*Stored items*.
━━━━━━━━
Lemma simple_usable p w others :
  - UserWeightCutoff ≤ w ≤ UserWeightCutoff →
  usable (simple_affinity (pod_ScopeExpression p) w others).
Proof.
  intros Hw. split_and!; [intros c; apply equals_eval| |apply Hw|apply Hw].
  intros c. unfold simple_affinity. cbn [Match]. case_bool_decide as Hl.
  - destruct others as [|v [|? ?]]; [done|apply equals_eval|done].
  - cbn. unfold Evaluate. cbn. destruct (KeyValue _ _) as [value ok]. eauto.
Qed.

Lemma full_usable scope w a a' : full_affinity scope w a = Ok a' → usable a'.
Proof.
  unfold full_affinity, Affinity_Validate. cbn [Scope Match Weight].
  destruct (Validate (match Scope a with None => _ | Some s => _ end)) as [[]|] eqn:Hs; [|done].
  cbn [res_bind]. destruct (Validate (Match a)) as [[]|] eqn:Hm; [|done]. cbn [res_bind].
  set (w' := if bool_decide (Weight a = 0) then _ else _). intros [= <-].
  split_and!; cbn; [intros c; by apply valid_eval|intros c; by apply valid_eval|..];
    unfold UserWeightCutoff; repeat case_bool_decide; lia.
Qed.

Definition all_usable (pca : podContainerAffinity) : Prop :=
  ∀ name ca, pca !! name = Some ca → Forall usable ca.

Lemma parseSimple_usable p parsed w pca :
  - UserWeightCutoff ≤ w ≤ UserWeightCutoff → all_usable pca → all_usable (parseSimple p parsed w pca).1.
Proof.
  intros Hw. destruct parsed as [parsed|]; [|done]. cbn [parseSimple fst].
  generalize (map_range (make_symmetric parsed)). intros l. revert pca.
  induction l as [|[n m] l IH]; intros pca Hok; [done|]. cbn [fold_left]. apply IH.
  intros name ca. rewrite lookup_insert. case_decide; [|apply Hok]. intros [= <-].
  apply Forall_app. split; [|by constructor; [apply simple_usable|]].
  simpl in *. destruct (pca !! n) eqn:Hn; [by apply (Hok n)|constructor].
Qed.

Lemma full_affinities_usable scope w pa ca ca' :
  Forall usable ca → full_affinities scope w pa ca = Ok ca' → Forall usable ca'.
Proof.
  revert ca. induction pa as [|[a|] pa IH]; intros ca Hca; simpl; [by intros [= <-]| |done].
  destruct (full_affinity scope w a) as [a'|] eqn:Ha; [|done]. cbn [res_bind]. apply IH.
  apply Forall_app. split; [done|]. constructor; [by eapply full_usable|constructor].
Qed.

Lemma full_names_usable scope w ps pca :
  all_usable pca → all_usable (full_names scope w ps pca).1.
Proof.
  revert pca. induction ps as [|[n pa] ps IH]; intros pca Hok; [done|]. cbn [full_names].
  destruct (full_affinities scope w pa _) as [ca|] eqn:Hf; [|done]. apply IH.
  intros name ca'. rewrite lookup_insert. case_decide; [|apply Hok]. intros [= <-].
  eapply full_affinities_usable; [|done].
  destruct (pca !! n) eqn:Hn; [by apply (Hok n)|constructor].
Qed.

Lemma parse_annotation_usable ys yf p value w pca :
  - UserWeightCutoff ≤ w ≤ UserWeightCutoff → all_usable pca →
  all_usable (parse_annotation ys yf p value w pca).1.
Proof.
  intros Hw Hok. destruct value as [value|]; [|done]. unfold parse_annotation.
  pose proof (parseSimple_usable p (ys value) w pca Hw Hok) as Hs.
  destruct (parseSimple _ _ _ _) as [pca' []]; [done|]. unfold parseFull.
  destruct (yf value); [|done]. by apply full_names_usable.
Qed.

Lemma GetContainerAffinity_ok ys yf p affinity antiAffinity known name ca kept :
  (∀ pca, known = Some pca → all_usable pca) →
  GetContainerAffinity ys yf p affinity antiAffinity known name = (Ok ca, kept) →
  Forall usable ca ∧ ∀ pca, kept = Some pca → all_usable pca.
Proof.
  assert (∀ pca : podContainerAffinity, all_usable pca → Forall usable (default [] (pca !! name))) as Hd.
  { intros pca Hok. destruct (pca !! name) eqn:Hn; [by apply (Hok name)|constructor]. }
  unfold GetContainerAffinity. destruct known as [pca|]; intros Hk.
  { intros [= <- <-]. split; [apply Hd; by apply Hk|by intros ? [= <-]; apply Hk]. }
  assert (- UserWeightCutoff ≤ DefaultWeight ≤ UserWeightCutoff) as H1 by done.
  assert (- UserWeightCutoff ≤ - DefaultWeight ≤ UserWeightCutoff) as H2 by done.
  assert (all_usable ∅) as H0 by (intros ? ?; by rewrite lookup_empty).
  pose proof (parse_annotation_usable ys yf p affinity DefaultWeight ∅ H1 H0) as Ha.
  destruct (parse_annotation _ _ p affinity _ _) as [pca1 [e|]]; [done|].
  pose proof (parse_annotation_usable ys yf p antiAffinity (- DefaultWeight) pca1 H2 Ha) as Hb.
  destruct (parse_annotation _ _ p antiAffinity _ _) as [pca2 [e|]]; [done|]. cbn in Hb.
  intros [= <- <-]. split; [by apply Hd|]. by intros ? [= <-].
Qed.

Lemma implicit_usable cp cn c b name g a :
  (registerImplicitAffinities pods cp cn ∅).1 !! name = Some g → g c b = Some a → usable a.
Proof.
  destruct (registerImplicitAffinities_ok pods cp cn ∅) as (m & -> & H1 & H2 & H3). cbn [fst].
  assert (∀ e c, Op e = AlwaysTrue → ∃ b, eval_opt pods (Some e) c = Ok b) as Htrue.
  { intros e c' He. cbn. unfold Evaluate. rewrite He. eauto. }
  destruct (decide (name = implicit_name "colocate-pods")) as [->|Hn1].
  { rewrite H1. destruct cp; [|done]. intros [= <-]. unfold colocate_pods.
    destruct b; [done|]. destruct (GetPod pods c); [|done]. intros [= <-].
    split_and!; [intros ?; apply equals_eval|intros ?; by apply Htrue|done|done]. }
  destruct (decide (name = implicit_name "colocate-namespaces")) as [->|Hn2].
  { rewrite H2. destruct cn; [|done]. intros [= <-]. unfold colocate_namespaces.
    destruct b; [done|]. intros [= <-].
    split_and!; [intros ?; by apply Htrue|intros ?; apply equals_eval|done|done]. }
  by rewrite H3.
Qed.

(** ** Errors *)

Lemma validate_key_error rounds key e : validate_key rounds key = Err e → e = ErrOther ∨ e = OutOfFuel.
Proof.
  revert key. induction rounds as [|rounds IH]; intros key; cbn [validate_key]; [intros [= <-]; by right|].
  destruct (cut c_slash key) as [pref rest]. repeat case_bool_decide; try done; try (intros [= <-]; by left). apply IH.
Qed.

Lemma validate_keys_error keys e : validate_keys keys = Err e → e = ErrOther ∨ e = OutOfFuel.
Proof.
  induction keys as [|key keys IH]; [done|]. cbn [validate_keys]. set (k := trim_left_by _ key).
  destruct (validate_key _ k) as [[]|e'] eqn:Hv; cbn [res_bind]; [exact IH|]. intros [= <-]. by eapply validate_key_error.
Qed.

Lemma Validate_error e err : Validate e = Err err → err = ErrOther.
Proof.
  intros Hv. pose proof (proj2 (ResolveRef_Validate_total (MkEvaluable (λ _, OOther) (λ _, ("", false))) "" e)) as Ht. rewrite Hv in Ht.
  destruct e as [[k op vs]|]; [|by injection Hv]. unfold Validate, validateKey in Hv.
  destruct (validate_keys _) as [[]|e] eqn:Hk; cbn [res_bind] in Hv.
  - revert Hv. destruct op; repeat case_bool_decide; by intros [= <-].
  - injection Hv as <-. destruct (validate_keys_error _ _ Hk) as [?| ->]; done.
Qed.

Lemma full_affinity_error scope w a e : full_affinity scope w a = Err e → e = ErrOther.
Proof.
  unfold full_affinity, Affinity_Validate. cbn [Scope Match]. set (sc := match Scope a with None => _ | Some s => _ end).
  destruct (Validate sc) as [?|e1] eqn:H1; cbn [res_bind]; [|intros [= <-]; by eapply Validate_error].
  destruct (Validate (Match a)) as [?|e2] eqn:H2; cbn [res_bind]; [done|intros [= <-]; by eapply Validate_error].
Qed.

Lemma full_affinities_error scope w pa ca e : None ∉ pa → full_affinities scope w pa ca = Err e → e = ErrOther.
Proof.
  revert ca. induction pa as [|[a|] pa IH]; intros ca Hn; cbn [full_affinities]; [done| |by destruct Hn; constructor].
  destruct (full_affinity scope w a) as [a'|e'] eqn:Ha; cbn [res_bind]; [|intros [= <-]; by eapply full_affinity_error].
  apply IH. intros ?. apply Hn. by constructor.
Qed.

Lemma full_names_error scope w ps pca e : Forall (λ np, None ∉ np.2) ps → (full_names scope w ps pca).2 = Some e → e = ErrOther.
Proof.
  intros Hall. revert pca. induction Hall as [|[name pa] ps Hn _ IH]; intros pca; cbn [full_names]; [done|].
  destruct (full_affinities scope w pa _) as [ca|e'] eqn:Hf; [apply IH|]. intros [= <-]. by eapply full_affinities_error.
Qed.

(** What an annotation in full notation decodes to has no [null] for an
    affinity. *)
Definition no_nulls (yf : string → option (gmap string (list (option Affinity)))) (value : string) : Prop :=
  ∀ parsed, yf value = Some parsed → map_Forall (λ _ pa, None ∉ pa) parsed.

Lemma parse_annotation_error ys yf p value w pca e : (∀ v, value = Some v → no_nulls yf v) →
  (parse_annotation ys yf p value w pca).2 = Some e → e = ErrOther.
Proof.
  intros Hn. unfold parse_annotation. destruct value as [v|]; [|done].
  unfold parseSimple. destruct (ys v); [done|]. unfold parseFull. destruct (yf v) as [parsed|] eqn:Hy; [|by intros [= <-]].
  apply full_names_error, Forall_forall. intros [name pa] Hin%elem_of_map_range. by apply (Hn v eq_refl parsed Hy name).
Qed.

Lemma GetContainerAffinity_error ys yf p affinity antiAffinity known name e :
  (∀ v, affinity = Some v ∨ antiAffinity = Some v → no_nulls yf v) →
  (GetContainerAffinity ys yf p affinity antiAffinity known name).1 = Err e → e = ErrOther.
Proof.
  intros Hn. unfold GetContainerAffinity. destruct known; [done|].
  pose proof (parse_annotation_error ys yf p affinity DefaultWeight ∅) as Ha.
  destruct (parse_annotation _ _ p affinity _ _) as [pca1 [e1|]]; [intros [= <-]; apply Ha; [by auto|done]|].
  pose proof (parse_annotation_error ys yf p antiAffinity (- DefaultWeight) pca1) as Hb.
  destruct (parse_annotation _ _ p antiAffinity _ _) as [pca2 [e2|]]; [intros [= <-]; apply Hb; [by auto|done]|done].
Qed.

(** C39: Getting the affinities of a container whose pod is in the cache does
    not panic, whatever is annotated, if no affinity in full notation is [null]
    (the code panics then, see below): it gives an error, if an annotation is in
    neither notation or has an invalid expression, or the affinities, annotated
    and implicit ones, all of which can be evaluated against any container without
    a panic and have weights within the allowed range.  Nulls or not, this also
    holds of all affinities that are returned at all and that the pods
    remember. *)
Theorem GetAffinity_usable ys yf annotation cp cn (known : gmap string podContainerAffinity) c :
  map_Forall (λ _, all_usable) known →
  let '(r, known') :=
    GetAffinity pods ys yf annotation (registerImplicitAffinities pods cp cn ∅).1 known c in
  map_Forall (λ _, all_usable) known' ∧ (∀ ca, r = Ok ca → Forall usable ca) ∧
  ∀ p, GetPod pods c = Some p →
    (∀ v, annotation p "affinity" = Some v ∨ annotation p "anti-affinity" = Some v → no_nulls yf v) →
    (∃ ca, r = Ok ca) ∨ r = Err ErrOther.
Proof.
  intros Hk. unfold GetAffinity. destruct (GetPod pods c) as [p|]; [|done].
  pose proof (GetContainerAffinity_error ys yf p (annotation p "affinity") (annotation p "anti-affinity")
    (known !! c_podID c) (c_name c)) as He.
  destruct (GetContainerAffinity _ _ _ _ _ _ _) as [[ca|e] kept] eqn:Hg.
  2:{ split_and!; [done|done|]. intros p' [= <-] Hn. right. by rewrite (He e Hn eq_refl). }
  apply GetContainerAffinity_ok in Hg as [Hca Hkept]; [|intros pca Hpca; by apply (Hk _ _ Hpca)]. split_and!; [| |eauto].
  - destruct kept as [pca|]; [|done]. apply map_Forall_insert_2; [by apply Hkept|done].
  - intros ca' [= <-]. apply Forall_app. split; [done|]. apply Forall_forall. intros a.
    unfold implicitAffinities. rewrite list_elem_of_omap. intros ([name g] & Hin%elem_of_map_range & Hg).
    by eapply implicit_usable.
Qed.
━━━━━━━━
Please, from the entries above, set down exactly the lines from the one containing "neither notation or" through the one containing "(∀ v, annotation", and only those.

    neither notation or has an invalid expression, or the affinities, annotated
    and implicit ones, all of which can be evaluated against any container without
    a panic and have weights within the allowed range.  Nulls or not, this also
    holds of all affinities that are returned at all and that the pods
    remember. *)
Theorem GetAffinity_usable ys yf annotation cp cn (known : gmap string podContainerAffinity) c :
  map_Forall (λ _, all_usable) known →
  let '(r, known') :=
    GetAffinity pods ys yf annotation (registerImplicitAffinities pods cp cn ∅).1 known c in
  map_Forall (λ _, all_usable) known' ∧ (∀ ca, r = Ok ca → Forall usable ca) ∧
  ∀ p, GetPod pods c = Some p →
    (∀ v, annotation p "affinity" = Some v ∨ annotation p "anti-affinity" = Some v → no_nulls yf v) →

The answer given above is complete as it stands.